◆ Aim of the exercise ◆
The answer is to be an exact copy of the lines below running from the line with "Lemma revoke_commit_post env" down to the line with "eapply (post_append _ _ _ _ _ _ _ _ (put_revoked", both ends included, and nothing more.
*** Exercise inputs ***
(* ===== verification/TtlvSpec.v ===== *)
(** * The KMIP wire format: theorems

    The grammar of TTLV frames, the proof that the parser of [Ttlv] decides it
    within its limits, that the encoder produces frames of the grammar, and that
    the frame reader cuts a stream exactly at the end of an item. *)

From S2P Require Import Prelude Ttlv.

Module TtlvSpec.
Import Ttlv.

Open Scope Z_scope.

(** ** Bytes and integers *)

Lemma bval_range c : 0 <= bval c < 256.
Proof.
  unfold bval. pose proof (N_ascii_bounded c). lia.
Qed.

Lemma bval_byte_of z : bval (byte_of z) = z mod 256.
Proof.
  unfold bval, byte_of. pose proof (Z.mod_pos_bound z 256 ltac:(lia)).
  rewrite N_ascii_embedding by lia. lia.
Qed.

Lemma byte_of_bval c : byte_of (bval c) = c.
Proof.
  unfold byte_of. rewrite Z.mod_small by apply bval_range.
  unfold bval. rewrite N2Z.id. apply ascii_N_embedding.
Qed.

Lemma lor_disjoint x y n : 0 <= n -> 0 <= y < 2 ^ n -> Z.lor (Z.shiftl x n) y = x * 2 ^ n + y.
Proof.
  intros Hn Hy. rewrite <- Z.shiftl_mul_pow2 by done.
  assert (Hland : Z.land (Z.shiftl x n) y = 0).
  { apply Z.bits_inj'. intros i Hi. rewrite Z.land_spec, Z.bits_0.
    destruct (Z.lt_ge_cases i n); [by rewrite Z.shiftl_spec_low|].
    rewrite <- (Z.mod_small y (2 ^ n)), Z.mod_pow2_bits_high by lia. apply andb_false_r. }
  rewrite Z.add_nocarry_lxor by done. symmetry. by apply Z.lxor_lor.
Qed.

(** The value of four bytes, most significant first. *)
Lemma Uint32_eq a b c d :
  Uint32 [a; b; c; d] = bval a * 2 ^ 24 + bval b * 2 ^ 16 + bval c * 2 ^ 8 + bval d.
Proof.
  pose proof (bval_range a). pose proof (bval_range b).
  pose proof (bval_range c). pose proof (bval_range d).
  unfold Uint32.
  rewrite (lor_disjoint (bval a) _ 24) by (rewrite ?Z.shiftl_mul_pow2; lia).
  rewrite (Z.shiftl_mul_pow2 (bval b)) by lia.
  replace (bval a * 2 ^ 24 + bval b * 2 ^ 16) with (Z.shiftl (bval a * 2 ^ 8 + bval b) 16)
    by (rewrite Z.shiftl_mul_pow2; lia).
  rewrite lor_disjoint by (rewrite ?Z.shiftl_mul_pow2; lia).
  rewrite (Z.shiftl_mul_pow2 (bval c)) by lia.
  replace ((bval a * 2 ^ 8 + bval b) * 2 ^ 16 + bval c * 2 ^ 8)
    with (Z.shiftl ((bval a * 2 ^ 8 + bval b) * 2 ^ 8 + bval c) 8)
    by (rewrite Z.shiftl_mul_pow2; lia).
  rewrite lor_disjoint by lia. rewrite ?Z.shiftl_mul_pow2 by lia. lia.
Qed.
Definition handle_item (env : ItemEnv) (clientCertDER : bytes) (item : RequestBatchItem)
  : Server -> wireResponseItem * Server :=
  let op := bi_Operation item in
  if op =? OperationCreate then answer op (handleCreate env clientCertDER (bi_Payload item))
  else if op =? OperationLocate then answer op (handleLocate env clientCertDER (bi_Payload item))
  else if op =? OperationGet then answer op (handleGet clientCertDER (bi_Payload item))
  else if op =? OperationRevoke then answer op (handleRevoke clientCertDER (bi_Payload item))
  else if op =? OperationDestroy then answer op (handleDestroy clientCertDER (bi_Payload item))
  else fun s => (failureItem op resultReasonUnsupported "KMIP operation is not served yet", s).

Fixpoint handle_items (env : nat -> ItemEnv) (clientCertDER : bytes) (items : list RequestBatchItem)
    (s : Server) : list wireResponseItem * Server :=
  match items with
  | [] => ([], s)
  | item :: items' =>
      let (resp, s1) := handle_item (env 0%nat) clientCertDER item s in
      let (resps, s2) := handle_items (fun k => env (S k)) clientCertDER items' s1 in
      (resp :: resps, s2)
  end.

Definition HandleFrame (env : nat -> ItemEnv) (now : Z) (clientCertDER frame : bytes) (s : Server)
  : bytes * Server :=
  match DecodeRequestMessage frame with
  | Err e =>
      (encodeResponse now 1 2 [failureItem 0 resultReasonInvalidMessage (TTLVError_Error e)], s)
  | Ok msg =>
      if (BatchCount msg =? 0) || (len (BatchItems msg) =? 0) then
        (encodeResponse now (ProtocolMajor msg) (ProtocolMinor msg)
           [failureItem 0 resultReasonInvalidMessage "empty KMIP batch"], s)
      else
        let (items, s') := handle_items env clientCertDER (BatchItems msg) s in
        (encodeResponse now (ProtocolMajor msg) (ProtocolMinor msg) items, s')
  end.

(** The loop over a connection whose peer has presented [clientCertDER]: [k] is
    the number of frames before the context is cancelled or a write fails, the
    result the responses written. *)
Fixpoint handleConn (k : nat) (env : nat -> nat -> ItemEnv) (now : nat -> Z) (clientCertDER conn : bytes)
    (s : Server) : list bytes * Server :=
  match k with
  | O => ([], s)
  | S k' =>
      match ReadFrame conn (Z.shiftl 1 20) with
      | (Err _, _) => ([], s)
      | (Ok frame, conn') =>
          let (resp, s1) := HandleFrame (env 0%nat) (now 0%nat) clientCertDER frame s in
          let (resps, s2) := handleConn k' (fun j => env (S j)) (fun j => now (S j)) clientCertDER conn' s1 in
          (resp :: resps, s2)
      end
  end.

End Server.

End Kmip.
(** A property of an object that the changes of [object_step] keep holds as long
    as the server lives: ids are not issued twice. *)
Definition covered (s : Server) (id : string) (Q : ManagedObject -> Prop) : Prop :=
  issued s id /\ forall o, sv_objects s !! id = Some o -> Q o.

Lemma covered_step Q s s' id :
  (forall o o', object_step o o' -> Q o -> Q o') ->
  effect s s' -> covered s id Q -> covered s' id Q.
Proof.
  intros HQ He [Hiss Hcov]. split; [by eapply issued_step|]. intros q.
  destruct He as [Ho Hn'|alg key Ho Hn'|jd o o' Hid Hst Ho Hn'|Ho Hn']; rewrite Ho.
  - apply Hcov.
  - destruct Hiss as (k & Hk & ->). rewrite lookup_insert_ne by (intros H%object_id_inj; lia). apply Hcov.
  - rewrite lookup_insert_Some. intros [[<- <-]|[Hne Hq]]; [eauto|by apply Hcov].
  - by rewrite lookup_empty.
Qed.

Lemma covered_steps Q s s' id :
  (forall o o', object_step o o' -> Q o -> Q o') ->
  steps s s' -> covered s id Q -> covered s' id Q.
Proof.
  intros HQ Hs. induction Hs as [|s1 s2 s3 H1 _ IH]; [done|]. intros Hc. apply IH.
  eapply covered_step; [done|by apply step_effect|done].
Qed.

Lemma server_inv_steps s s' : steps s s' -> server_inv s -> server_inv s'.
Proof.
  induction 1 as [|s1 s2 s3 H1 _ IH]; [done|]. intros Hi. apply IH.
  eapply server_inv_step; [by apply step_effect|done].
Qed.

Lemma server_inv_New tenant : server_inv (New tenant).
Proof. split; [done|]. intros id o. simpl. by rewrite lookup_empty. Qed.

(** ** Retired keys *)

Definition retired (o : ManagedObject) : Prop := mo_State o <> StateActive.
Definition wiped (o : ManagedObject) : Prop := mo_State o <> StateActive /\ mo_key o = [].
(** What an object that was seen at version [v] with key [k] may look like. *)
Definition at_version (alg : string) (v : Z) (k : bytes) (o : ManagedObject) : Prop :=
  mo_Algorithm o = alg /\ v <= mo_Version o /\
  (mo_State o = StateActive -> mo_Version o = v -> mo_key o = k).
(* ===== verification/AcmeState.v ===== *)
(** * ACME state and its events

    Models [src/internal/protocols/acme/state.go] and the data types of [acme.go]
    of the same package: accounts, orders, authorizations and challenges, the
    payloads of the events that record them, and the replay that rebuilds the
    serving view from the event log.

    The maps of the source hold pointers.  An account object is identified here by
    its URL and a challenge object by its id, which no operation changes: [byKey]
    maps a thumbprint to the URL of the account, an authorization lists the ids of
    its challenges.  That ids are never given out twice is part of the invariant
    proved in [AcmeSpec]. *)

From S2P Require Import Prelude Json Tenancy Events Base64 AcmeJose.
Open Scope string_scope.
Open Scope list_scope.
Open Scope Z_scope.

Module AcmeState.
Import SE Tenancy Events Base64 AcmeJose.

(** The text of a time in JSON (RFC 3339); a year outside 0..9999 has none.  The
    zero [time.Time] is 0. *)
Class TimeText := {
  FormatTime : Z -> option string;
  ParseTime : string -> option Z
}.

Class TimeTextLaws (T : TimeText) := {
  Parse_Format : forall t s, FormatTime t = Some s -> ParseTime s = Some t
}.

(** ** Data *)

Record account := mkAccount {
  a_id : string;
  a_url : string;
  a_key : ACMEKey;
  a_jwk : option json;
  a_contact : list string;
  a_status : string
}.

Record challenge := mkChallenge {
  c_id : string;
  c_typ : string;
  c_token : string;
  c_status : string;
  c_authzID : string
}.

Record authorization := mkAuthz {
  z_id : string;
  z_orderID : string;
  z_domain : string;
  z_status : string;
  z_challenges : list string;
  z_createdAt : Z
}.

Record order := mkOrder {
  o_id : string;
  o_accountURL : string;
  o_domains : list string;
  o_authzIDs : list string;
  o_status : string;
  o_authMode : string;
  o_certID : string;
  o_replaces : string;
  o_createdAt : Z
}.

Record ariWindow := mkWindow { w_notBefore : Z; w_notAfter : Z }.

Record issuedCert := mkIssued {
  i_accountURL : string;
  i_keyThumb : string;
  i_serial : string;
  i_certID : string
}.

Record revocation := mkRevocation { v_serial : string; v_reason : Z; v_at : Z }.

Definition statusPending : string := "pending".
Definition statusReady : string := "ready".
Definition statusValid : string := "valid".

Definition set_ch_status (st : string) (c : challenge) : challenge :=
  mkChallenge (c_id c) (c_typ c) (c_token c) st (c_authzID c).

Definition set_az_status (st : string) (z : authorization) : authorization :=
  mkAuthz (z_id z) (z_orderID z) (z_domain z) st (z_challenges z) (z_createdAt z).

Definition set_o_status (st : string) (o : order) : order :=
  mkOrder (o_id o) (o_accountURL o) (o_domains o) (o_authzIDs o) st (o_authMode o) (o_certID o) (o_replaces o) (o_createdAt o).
*** End of Exercise inputs ***
*** Exercise inputs ***
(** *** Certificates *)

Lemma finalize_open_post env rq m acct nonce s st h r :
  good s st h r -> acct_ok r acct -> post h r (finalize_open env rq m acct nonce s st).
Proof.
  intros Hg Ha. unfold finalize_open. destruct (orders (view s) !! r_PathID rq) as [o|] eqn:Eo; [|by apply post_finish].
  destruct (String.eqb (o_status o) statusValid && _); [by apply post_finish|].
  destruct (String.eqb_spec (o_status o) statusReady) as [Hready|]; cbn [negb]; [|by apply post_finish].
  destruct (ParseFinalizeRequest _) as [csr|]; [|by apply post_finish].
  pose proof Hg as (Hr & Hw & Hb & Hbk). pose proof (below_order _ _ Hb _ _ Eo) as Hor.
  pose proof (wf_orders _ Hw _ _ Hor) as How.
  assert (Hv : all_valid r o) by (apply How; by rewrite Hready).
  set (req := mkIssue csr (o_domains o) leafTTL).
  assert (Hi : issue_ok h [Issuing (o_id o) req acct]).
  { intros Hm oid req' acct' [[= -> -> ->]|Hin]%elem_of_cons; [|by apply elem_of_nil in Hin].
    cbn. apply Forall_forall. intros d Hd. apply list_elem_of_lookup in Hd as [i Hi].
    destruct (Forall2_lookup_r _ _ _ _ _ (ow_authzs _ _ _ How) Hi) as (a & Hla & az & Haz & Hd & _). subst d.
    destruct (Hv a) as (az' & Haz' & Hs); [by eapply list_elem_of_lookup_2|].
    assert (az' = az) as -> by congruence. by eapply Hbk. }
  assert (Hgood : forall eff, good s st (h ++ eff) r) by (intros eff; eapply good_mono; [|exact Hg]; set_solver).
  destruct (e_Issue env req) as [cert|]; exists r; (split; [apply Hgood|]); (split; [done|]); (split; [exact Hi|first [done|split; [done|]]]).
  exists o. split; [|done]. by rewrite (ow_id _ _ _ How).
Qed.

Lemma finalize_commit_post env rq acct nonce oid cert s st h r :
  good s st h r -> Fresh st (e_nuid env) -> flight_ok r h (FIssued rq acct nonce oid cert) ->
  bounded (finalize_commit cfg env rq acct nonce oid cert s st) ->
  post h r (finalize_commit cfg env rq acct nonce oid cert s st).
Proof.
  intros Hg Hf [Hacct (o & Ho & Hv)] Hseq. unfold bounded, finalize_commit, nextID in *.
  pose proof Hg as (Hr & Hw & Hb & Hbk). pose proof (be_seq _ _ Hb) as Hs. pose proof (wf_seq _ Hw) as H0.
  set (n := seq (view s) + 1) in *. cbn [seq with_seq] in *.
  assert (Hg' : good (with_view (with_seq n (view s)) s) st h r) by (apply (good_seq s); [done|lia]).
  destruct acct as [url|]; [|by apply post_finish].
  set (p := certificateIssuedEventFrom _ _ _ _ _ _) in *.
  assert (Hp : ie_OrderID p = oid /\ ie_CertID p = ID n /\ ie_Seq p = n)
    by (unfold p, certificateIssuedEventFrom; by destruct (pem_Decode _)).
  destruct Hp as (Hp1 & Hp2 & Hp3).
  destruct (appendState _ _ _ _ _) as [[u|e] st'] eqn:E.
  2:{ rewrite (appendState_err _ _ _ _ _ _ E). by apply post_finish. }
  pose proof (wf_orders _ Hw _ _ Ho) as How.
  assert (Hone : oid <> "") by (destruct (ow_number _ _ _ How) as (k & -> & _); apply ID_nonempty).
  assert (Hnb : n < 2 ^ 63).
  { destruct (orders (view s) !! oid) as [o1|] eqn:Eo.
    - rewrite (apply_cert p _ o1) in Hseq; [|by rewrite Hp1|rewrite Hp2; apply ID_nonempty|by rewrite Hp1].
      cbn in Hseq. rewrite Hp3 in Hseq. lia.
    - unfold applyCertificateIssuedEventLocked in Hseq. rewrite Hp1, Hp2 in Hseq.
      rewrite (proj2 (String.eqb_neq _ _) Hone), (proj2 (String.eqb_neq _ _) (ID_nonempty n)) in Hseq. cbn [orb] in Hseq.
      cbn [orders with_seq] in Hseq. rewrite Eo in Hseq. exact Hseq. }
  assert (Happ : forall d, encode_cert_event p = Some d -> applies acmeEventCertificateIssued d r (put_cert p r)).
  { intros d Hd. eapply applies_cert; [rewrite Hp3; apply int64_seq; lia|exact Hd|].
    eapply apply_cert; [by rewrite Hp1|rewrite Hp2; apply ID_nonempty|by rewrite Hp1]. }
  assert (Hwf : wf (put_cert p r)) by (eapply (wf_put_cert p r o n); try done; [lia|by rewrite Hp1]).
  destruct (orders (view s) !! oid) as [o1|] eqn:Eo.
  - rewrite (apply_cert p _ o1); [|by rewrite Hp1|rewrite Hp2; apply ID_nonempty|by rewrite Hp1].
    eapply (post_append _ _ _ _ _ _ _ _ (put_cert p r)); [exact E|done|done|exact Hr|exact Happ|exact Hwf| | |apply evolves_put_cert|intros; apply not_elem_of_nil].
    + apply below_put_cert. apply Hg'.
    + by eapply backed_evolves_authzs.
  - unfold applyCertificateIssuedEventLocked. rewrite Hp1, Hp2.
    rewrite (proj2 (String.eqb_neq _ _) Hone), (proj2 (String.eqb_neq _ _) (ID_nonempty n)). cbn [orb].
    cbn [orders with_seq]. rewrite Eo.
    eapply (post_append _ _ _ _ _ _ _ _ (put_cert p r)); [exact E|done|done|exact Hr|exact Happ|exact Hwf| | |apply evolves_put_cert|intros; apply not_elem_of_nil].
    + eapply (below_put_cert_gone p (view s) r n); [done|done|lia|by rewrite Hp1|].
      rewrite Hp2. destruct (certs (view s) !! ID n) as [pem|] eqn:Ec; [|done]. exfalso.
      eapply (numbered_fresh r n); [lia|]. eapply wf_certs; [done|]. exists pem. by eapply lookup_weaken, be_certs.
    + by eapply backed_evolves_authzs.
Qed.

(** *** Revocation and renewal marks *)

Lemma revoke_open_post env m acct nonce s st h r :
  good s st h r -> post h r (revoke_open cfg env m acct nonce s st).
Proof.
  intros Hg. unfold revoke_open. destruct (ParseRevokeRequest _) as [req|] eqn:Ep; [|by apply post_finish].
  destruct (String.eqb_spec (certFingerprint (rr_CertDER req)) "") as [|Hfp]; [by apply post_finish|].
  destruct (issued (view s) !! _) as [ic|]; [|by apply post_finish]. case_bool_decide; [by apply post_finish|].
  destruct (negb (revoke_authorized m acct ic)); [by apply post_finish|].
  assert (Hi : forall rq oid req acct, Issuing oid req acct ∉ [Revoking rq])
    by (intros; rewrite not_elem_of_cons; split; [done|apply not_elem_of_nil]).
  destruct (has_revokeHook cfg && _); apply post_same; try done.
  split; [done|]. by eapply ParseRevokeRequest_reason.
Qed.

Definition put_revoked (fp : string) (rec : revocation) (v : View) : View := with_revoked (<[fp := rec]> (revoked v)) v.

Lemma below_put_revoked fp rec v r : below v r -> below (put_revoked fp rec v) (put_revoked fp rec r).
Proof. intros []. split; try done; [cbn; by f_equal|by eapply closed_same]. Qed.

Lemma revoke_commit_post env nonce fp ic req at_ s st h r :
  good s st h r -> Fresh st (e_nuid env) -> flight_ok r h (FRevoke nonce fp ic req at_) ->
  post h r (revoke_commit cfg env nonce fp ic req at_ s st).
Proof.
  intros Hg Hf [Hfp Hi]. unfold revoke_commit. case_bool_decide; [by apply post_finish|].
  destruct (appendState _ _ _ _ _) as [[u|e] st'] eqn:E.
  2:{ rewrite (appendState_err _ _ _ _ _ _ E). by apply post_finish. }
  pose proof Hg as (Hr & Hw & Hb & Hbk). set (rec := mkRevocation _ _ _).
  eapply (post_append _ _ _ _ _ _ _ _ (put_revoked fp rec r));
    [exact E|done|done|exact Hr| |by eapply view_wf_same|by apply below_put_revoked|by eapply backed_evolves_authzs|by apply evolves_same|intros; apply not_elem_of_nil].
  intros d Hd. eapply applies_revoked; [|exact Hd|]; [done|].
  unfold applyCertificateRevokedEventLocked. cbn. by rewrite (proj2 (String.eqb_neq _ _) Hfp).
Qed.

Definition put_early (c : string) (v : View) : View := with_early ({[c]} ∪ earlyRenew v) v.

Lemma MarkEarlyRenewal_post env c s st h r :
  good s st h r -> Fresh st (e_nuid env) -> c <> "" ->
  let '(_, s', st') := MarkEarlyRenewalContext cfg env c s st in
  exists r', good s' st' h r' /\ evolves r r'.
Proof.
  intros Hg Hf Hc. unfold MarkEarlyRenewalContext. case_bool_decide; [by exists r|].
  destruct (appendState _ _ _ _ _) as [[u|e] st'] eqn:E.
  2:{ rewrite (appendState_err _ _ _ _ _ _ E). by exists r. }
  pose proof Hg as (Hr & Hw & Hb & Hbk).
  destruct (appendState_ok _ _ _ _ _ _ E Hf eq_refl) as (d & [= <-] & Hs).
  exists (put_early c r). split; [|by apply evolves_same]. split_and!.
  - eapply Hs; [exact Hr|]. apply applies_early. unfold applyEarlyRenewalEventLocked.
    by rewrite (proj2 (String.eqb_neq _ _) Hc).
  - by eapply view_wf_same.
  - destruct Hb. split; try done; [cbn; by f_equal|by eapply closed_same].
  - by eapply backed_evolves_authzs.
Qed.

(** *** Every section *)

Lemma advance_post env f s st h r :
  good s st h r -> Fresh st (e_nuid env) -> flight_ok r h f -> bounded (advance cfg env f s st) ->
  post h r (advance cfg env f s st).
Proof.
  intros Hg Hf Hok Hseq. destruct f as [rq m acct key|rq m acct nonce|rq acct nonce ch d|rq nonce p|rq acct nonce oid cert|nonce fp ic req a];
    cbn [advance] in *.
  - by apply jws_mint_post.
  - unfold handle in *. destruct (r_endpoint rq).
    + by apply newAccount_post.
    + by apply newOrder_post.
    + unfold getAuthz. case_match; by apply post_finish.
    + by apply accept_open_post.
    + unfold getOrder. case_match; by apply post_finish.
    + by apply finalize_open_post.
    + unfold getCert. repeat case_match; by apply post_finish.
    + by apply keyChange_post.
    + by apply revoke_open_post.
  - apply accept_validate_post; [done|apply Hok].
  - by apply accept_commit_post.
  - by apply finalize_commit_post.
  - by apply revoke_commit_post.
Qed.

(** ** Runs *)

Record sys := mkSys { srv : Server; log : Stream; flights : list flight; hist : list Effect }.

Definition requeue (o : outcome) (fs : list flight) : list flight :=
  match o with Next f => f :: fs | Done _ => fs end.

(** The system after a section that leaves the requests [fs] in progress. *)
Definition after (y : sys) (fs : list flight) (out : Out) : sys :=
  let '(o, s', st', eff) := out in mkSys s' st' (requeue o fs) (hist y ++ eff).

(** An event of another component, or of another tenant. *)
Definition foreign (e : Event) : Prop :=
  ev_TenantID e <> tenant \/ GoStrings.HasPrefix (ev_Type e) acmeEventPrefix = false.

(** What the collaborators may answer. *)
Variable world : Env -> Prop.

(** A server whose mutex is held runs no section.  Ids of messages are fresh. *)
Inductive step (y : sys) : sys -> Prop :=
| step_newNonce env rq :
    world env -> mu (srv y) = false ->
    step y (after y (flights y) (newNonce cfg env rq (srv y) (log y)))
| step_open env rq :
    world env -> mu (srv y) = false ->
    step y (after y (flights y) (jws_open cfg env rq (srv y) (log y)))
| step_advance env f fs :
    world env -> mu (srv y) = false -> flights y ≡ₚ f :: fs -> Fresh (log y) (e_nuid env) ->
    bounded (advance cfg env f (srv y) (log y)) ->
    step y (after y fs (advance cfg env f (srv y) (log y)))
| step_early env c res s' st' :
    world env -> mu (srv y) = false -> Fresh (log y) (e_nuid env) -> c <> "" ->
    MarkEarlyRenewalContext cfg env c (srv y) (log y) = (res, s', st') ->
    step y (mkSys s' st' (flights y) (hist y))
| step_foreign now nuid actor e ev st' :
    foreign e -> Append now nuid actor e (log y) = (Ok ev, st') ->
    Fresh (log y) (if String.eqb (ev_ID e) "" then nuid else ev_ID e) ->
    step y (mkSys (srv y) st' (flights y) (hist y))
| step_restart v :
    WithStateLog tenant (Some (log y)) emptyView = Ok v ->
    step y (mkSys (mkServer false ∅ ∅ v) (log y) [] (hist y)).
*** End of Exercise inputs ***
◆ Final answer ◆
Lemma revoke_commit_post env nonce fp ic req at_ s st h r :
  good s st h r -> Fresh st (e_nuid env) -> flight_ok r h (FRevoke nonce fp ic req at_) ->
  post h r (revoke_commit cfg env nonce fp ic req at_ s st).
Proof.
  intros Hg Hf [Hfp Hi]. unfold revoke_commit. case_bool_decide; [by apply post_finish|].
  destruct (appendState _ _ _ _ _) as [[u|e] st'] eqn:E.
  2:{ rewrite (appendState_err _ _ _ _ _ _ E). by apply post_finish. }
  pose proof Hg as (Hr & Hw & Hb & Hbk). set (rec := mkRevocation _ _ _).
  eapply (post_append _ _ _ _ _ _ _ _ (put_revoked fp rec r));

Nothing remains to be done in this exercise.